● Record extracts:
--- START ---
Lemma sepBy_swallows_trailing_separator_witness :
  exists r,
    sepBy (str (js ",")) digits 2%nat empty_world (initialState (js "1,"))
    = Done r (filed (mkState (js "1,") 2 (VStr (js ",")) false VNull []
                         (VStr (js "1")) 1 1)
                (PRegExp (re_class_plus (js "/^[0-9]+/") is_digit)) empty_world)
    /\ isError r = false
    /\ result r = VArr [VStr (js "1")]
    /\ index r = 2.
Proof.
  destruct (sepBy_swallows_trailing_separator (str (js ",")) digits 2%nat
              empty_world (initialState (js "1,"))
              (mkState (js "1,") 1 (VStr (js "1")) false VNull []
                 (VStr (js "1")) 1 1) empty_world
              (mkState (js "1,") 2 (VStr (js ",")) false VNull []
                 (VStr (js "1")) 1 1) empty_world
              (updateParserError
                 (mkState (js "1,") 2 (VStr (js ",")) false VNull []
                    (VStr (js "1")) 1 1)
                 (regex_unexpected (re_class_plus (js "/^[0-9]+/") is_digit)
                    (js "digits") 2))
              (filed (mkState (js "1,") 2 (VStr (js ",")) false VNull []
                          (VStr (js "1")) 1 1)
                 (PRegExp (re_class_plus (js "/^[0-9]+/") is_digit)) empty_world))
    as (r & Hrun & He & Hres & Hi & _); try reflexivity; try lia.
  exists r. auto.
Defined.

(** ** The size of the result of a sequence *)

Lemma sequenceOf_loop_length fuel parsers :
  forall w s acc s' out w',
    sequenceOf_loop parsers fuel w s acc = Done (s', out) w' ->
    length out = (length acc + length parsers)%nat.
Proof.
  induction parsers as [|p ps IH]; intros w s acc s' out w'; cbn.
  - intros [= <- <- <-]. lia.
  - destruct (p fuel w s) as [s1 w1| |]; cbn; try discriminate.
    intros Hloop. apply IH in Hloop. rewrite length_app in Hloop. cbn in Hloop. lia.
Qed.

Lemma sequenceSepBy_loop_length (sep : Parser) parsers fuel :
  forall iters count w s acc s' out count' w',
    sequenceSepBy_loop sep parsers iters count fuel w s acc
    = Done (s', out, count') w' ->
    length out = (length acc + iters)%nat /\ count' = (count + iters)%nat.
Proof.
  induction iters as [|iters IH]; intros count w s acc s' out count' w'; cbn.
  - intros [= <- <- <- <-]. lia.
  - destruct (parsers !! count) as [p|]; cbn; try discriminate.
    destruct (p fuel w s) as [s1 w1| |]; cbn; try discriminate.
    destruct (sep fuel w1 s1) as [s2 w2| |]; cbn; try discriminate.
    intros Hloop. apply IH in Hloop as [Hlen ->].
    rewrite length_app in Hlen. cbn in Hlen. lia.
Qed.

(** X15.  When [sequenceOf] or [sequenceSepBy] succeeds on a non-error
    state, the result is an array with one entry for each parser of the
    list, whatever the parsers are; the results of the separator are not in
    it, and the list given to [sequenceSepBy] was not empty. *)
Theorem sequence_result_arity :
  (forall parsers (fuel : nat) w x r w',
      isError x = false ->
      sequenceOf parsers fuel w x = Done r w' ->
      isError r = false ->
      exists rs, result r = VArr rs /\ length rs = length parsers)
  /\ (forall (sep : Parser) parsers (fuel : nat) w x r w',
         isError x = false ->
         sequenceSepBy sep parsers fuel w x = Done r w' ->
         isError r = false ->
         exists rs,
           result r = VArr rs /\ length rs = length parsers /\ parsers <> []).
Proof.
  split.
  - intros parsers fuel w x r w' Hok. cbn. rewrite Hok.
    destruct (sequenceOf_loop parsers fuel w x []) as [[s1 out] w1| |] eqn:Hloop;
      cbn; try discriminate.
    apply sequenceOf_loop_length in Hloop.
    destruct (isError s1) eqn:Hs1; intros [= <- <-] Hr; [congruence |].
    exists out. split; [reflexivity | exact Hloop].
  - intros sep parsers fuel w x r w' Hok. cbn. rewrite Hok.
    destruct (sequenceSepBy_loop sep parsers (length parsers - 1) 0 fuel w x [])
      as [[[s1 out] count] w1| |] eqn:Hloop; cbn; try discriminate.
    apply sequenceSepBy_loop_length in Hloop as [Hlen ->].
    destruct (parsers !! _) as [p|] eqn:Hlook; cbn; try discriminate.
    apply lookup_lt_Some in Hlook.
    destruct (p fuel w1 s1) as [s2 w2| |]; cbn; try discriminate.
    destruct (isError s2) eqn:Hs2; intros [= <- <-] Hr; [congruence |].
    eexists. split; [reflexivity |]. split.
    + rewrite length_app. cbn in *. lia.
    + intros ->. cbn in Hlook. lia.
Qed.

Lemma sequence_result_arity_witness :
  exists rs,
    result (mkState (js "a1") 2 (VArr [VStr (js "a"); VStr (js "1")]) false VNull
              [] (VStr (js "1")) 2 2) = VArr rs
    /\ length rs = length [str (js "a"); digits].
Proof.
  destruct sequence_result_arity as [H _].
  apply (H [str (js "a"); digits] O empty_world (initialState (js "a1")) _
           empty_world); reflexivity.
Defined.

(** ** Repetition comes to an end *)

Lemma many_loop_halts (parser : Parser) (fuel : nat) :
  index_safe parser -> consumes parser -> returns_at parser fuel ->
  forall iters w s last acc,
    isError s = false ->
    in_bounds s ->
    Z.of_nat (length (target s)) - index s < Z.of_nat iters ->
    exists out w', many_loop parser iters fuel w s last acc = Done out w'.
Proof.
  intros Hsafe Hcons Hret.
  induction iters as [|iters IH]; intros w s last acc Hok Hb Hlt.
  - unfold in_bounds in Hb. lia.
  - cbn. destruct (Hret w s) as (r & w1 & Hr). rewrite Hr. cbn.
    destruct (isError r) eqn:He; cbn; [eauto |].
    destruct (Hsafe _ _ _ _ _ Hr Hb) as [Ht Hi].
    pose proof (Hcons _ _ _ _ _ Hok Hr He) as Hmove.
    unfold in_bounds in Hb.
    apply IH; [exact He | unfold in_bounds; rewrite Ht; lia | rewrite Ht; lia].
Qed.
(** * RearrangeEpisodeGenerator: a shallow embedding

    Model of [habitat/datasets/rearrange/rearrange_generator.py].

    The generator drives an external simulator and a family of external
    samplers.  Everything that lives behind those interfaces (physics,
    random draws, the samplers' own bookkeeping) is kept abstract in a
    [Backend]; the generator's own control flow, its dictionaries, its
    assertions and its counters are transcribed method by method into a
    state-and-exception monad.

    Conventions:
    - Python [float] values are idealised as rationals [Q]; comparisons are
      the exact order on [Q] (no NaN, no rounding).
    - A Python [dict] whose iteration order is observable (the sampler
      registries, the [.items()] of a sampler's result) is an association
      list in insertion order; a [dict] only ever read by key is a [gmap].
    - Every [while] loop takes a fuel argument; [OutOfFuel] is distinct from
      every Python exception.  *)

From Stdlib Require Import QArith Qabs ZArith Lia.
From stdpp Require Import base gmap strings list fin_maps pretty.

Local Open Scope string_scope.
Local Open Scope list_scope.

(** ** Exceptions, results, the monad *)

Inductive exn : Type :=
| AssertionError (msg : string)
| NotImplementedError
| KeyError (key : string)
| TypeError
| AttributeError
| ZeroDivisionError.

Inductive result (S A : Type) : Type :=
| Ok (a : A) (s : S)        (* normal return, with the state reached *)
| Raise (e : exn) (s : S)   (* exception, with the state at the raise *)
| OutOfFuel.                (* a loop exhausted its fuel *)
Arguments Ok {S A} a s.
Arguments Raise {S A} e s.
Arguments OutOfFuel {S A}.

Definition M (S A : Type) : Type := S → result S A.

#[global] Instance M_ret {S} : MRet (M S) := λ A a s, Ok a s.

#[global] Instance M_bind {S} : MBind (M S) := λ A B k m s,
  match m s with
  | Ok a s' => k a s'
  | Raise e s' => Raise e s'
  | OutOfFuel => OutOfFuel
  end.

Definition raise {S A} (e : exn) : M S A := λ s, Raise e s.
Definition out_of_fuel {S A} : M S A := λ _, OutOfFuel.
Definition gets {S A} (f : S → A) : M S A := λ s, Ok (f s) s.
Definition modify {S} (f : S → S) : M S unit := λ s, Ok tt (f s).

(** [assert c, msg] *)
Definition assert {S} (c : bool) (msg : string) : M S unit :=
  if c then mret tt else raise (AssertionError msg).

(** [if c: m] *)
Definition when {S} (c : bool) (m : M S unit) : M S unit :=
  if c then m else mret tt.

(** [for x in l: body x] *)
Fixpoint for_each {S A} (l : list A) (body : A → M S unit) : M S unit :=
  match l with
  | [] => mret tt
  | x :: l' => body x ;; for_each l' body
  end.

(** ** Numbers *)

(** [x > y] on floats, idealised on [Q]. *)
Definition Qgtb (x y : Q) : bool :=
  match (x ?= y)%Q with Gt => true | _ => false end.

Definition Qltb (x y : Q) : bool :=
  match (x ?= y)%Q with Lt => true | _ => false end.

(** Python's [max] on two numbers: [max(a, b)] is [b] when [b > a]. *)
Definition py_max (a b : Q) : Q := if Qgtb b a then b else a.

(** [len(l)] as a Python number. *)
Definition len {A} (l : list A) : Z := Z.of_nat (length l).

(** [a / b] on numbers: raises [ZeroDivisionError] when [b] is zero. *)
Definition py_div {S} (a b : Q) : M S Q :=
  if Qeq_bool b 0 then raise ZeroDivisionError else mret (a / b)%Q.

(** [mn.Vector3]: componentwise arithmetic. *)
Record Vector3 : Type := mkVector3 { vx : Q; vy : Q; vz : Q }.

Definition Vector3_zero : Vector3 := mkVector3 0 0 0.
Definition Vector3_add (a b : Vector3) : Vector3 :=
  mkVector3 (vx a + vx b) (vy a + vy b) (vz a + vz b).
Definition Vector3_sub (a b : Vector3) : Vector3 :=
  mkVector3 (vx a - vx b) (vy a - vy b) (vz a - vz b).
Definition Vector3_div {S} (a : Vector3) (n : Q) : M S Vector3 :=
  if Qeq_bool n 0 then raise ZeroDivisionError
  else mret (mkVector3 (vx a / n) (vy a / n) (vz a / n)).

(** A 4x4 transform, row major. *)
Definition Matrix4 : Type := list Q.

(** ** Configuration (the yacs node read by the generator) *)

Abbreviation resource_sets := (list (string * list string)).

(** [("single", (scene,))] or [("subset", (included, excluded))]. *)
Inductive SceneSamplerParams : Type :=
| SingleParams (scene : string)
| SubsetParams (included excluded : list string).

(** Parameters of a "uniform" object or target sampler:
    [(sets, receptacle sets, min, max, orientation)]. *)
Record UniformParams : Type := mkUniformParams {
  up_sets : list string;
  up_receptacle_sets : list string;
  up_min : Z;
  up_max : Z;
  up_orientation : string
}.

(** Parameters of an articulated-object state sampler:
    uniform [(ao_handle, link, min, max)], or
    composite [([(ao_handle, [(link, min, max)])],)]. *)
Inductive AOParams : Type :=
| AOUniformParams (ao_handle link : string) (lo hi : Q)
| AOCompositeParams (entries : list (string * list (string * Q * Q))).

Record Config : Type := mkConfig {
  dataset_path : string;
  additional_object_paths : list string;
  scene_sets : resource_sets;
  object_sets : resource_sets;
  receptacle_sets : resource_sets;
  scene_sampler : string * SceneSamplerParams;
  obj_samplers : list (string * string * UniformParams);
  obj_target_samplers : list (string * string * UniformParams);
  ao_state_samplers : list (string * string * AOParams);
  markers : list (string * string * list string)
}.

(** ** Objects handed out by the external modules *)

(** [habitat_sim.physics.ManagedRigidObject]: a wrapper identified by its
    instance handle; live attributes are read through the [Backend]. *)
Record RigidObject : Type := mkRigidObject {
  handle : string;                      (* [x.handle] *)
  creation_attributes_handle : string   (* [x.creation_attributes.handle] *)
}.
Lemma agent_segment_not_alias_end pre ag X0 :
  47%N ∉ ag -> ag <> u "alias" ->
  arn_prefix ++ pre ++ u ":agent/" ++ ag <> X0 ++ u "/alias".
Proof.
  intros Hslash Hne Heq.
  apply (f_equal (@rev N)) in Heq.
  rewrite !app_assoc, !rev_app_distr in Heq.
  assert (Hr : 47%N ∉ rev ag).
  { rewrite list_elem_of_In, <- in_rev, <- list_elem_of_In. done. }
  assert (Hrne : rev ag <> [115; 97; 105; 108; 97]%N).
  { intros H. apply Hne. apply (f_equal (@rev N)) in H.
    by rewrite rev_involutive in H. }
  change (rev (u ":agent/")) with (47 :: rev (u ":agent"))%N in Heq.
  change (rev (u "/alias")) with [115; 97; 105; 108; 97; 47]%N in Heq.
  destruct (rev ag) as [|a1 [|a2 [|a3 [|a4 [|a5 [|a6 r]]]]]]; simplify_eq/=.
  apply Hr. set_solver.
Qed.

(** C6. A locator that begins with ["arn:aws:bedrock:"] and has the form
    [<prefix>:agent/<AGENT_ID>/alias/<ALIAS_ID>], with a slash-free agent
    segment other than the word [alias] and an alias segment that holds no
    further alias marker, is normalized with kind [alias] to [ALIAS_ID]. *)
Theorem normalizeIdentifier_alias_of_locator (pre ag al : pystr) :
  47%N ∉ ag -> ag <> u "alias" -> contains alias_marker al = false ->
  normalizeIdentifier
    (arn_prefix ++ pre ++ u ":agent/" ++ ag ++ alias_marker ++ al) alias = al.
Proof.
  intros Hslash Hne Hal. cbn [normalizeIdentifier].
  set (P := arn_prefix ++ pre ++ u ":agent/" ++ ag).
  replace (arn_prefix ++ pre ++ u ":agent/" ++ ag ++ alias_marker ++ al)
    with (P ++ alias_marker ++ al) by (unfold P; by rewrite <- !app_assoc).
  unfold _extract_alias_id.
  assert (Hloc : is_locator alias_marker (P ++ alias_marker ++ al) = true).
  { unfold is_locator. rewrite !andb_true_iff. split; [split|].
    - done.
    - apply startswith_spec. unfold P. rewrite <- !app_assoc. eauto.
    - apply contains_spec. eauto. }
  rewrite Hloc. unfold index_last, split.
  change alias_marker with (47 :: u "alias/")%N at 1.
  cbv iota. change (47 :: u "alias/")%N with alias_marker.
  rewrite (split_go_last_app _ alias_marker P al); [done|done|done| |done].
  intros X Y HXY HX. apply (alias_marker_overlap P al X Y HXY HX).
  intros X0. by apply agent_segment_not_alias_end.
Qed.

Lemma normalizeIdentifier_alias_of_locator_witness :
  normalizeIdentifier
    (arn_prefix ++ u "eu-west-1:123456789012" ++ u ":agent/" ++ u "5YVSEANCUS"
       ++ alias_marker ++ u "TSTALIASID") alias = u "TSTALIASID".
Proof.
  apply (normalizeIdentifier_alias_of_locator
           (u "eu-west-1:123456789012") (u "5YVSEANCUS") (u "TSTALIASID")).
  - apply (bool_decide_unpack _). vm_compute. exact I.
  - vm_compute. discriminate.
  - vm_compute. reflexivity.
Defined.

(** A locator with another prefix is not parsed: the alias kind returns
    [x:agent/A1/alias/B2] as it is. *)
Lemma normalizeIdentifier_other_prefix_unchanged :
  u "x:agent/A1/alias/B2" = u "x" ++ u ":agent/" ++ u "A1" ++ alias_marker ++ u "B2"
  /\ normalizeIdentifier (u "x:agent/A1/alias/B2") alias = u "x:agent/A1/alias/B2"
  /\ normalizeIdentifier (u "x:agent/A1/alias/B2") alias <> u "B2".
Proof.
  split; [by vm_compute|]. split; [by vm_compute|]. vm_compute. discriminate.
Qed.

(** * Running the methods *)

Section Run.

Context {S : Type} (env : Env S).

Lemma bind_run {A B} (m : M S A) (k : A -> M S B) (w : world S) :
  (m ≫= k) w =
  match m w with
  | (Ok a, w') => k a w'
  | (Raise e, w') => (Raise e, w')
  | (NoFuel, w') => (NoFuel, w')
  end.
Proof. done. Qed.

Lemma bind_ok {A B} (m : M S A) (k : A -> M S B) w a w' :
  m w = (Ok a, w') -> (m ≫= k) w = k a w'.
Proof. intros H. by rewrite bind_run, H. Qed.

Lemma bind_raise {A B} (m : M S A) (k : A -> M S B) w e w' :
  m w = (Raise e, w') -> (m ≫= k) w = (Raise e, w').
Proof. intros H. by rewrite bind_run, H. Qed.

Lemma bind_no_fuel {A B} (m : M S A) (k : A -> M S B) w w' :
  m w = (NoFuel, w') -> (m ≫= k) w = (NoFuel, w').
Proof. intros H. by rewrite bind_run, H. Qed.

Lemma remote_call_answer {A} c (op : S -> (exn + A) * S) w a s' :
  op (remote w) = (inr a, s') ->
  remote_call c op w = (Ok a, World s' (calls w ++ [c])).
Proof. unfold remote_call. by intros ->. Qed.

Lemma remote_call_fault {A} c (op : S -> (exn + A) * S) w e s' :
  op (remote w) = (inl e, s') ->
  remote_call c op w = (Raise e, World s' (calls w ++ [c])).
Proof. unfold remote_call. by intros ->. Qed.

Lemma local_call_run {A} c (op : S -> A * S) w a s' :
  op (remote w) = (a, s') ->
  local_call c op w = (Ok a, World s' (calls w ++ [c])).
Proof. unfold local_call. by intros ->. Qed.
--- END ---
● What the task requires: Look above for the line containing "Lemma sequenceSepBy_loop_length (sep". Output from there through the line containing "on a non-error", exactly and inclusively.

● Response to the exercise:
Lemma sequenceSepBy_loop_length (sep : Parser) parsers fuel :
  forall iters count w s acc s' out count' w',
    sequenceSepBy_loop sep parsers iters count fuel w s acc
    = Done (s', out, count') w' ->
    length out = (length acc + iters)%nat /\ count' = (count + iters)%nat.
Proof.
  induction iters as [|iters IH]; intros count w s acc s' out count' w'; cbn.
  - intros [= <- <- <- <-]. lia.
  - destruct (parsers !! count) as [p|]; cbn; try discriminate.
    destruct (p fuel w s) as [s1 w1| |]; cbn; try discriminate.
    destruct (sep fuel w1 s1) as [s2 w2| |]; cbn; try discriminate.
    intros Hloop. apply IH in Hloop as [Hlen ->].
    rewrite length_app in Hlen. cbn in Hlen. lia.
Qed.

(** X15.  When [sequenceOf] or [sequenceSepBy] succeeds on a non-error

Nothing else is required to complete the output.